The study, published in the Journal of Epidemiology & Community Health, looked at monthly data, for the 50 states and Washington, D.C., between 1990 and 2015 and included federal and state minimum wages, changes in minimum wage by state, and unemployment rates.
The authors of the study found that there was a bigger effect with raising the minimum wage among higher unemployment levels.
“People with a high school education or less are more likely to work at minimum wage or close to minimum wage and are therefore affected by increases in minimum wage,” John Kaufman, a student at Emory University’s Rollins School of Public Health and one of the authors of the study, told FastCompany.
“Meaning they’re more likely to work at a job that is having its wages increased by those laws, compared to people with a college degree or more who are less likely to be working at a job where the pay is affected by a minimum wage increase.”

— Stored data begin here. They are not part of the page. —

Lemma resume_safe h : seen q h → safe (resume_submitting body q) h (λ _ _, True).
Proof.
  intros Hs. unfold resume_submitting. destruct (tx_hash q) as [[|c hash]|] eqn:Hh; [|by apply reconcile_safe|];
    (apply safe_bind, expired_safe; intros [] h1 _; [by apply safe_bind, safe_call|done]).
Qed.

End Submitting.

Lemma submit_prepared_safe body q h :
  quote_id q = trim (s_quote_id body) → seen q h → safe (submit_prepared body q) h (λ _ _, True).
Proof.
  intros Hid Hs. unfold submit_prepared. apply safe_try, safe_refuse; [done|]. intros _.
  apply safe_try, verify_safe; [|done]. intros hash Hsig _. cbv zeta.
  apply safe_try, safe_awaited, safe_call; [exists q; eauto using signed_bound|].
  intros [[q'|q'|tx|]|] h1 Hs1 He Ht; try done; cbn [map_err]; cbn in Ht.
  - destruct Ht as [Hid' Hh]. apply broadcast_safe; [done| |done].
    by eexists (Happened (CClaim (trim (s_quote_id body)) hash) (Ok (Claimed q'))).
  - apply resume_safe; [done|]. by eexists (Happened (CClaim (trim (s_quote_id body)) hash) (Ok (InProgress q'))).
Qed.

Lemma submit_safe body h : safe (submit_swap_inner body) h (λ _ _, True).
Proof.
  unfold submit_swap_inner. do 3 (apply safe_try, safe_refuse; [done|]; intros _). cbv zeta.
  apply safe_try, safe_awaited, safe_call; [done|]. intros [o|] h1 Hs1 He Ht; [cbn [map_err]|done].
  apply safe_try, safe_some_or; [intros q ->|done]. cbn in Ht.
  assert (Hs : seen q h1) by (by eexists (Happened (CGet (trim (s_quote_id body))) (Ok (Some q)))).
  destruct (submission_status q); try done; [|by apply resume_safe].
  apply safe_bind, swap_ask; [done|]. intros now h2 Hs2 _. destruct (dt_lt _ _).
  - by apply safe_bind, safe_call.
  - apply submit_prepared_safe; [done|by eapply quote_seen_mono].
Qed.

Suicide is the 10th leading cause of death and has been rising in almost every state, according to the Centers for Disease Control and Prevention.
The current federal minimum wage is $7.25 and has not gone up since July 2009, according to CBS News.
The local minimum wage increased in nearly half of the 50 states as of Jan. 1, and the Fight for 15 movement continues to advocate for raising the federal minimum wage to $15 an hour.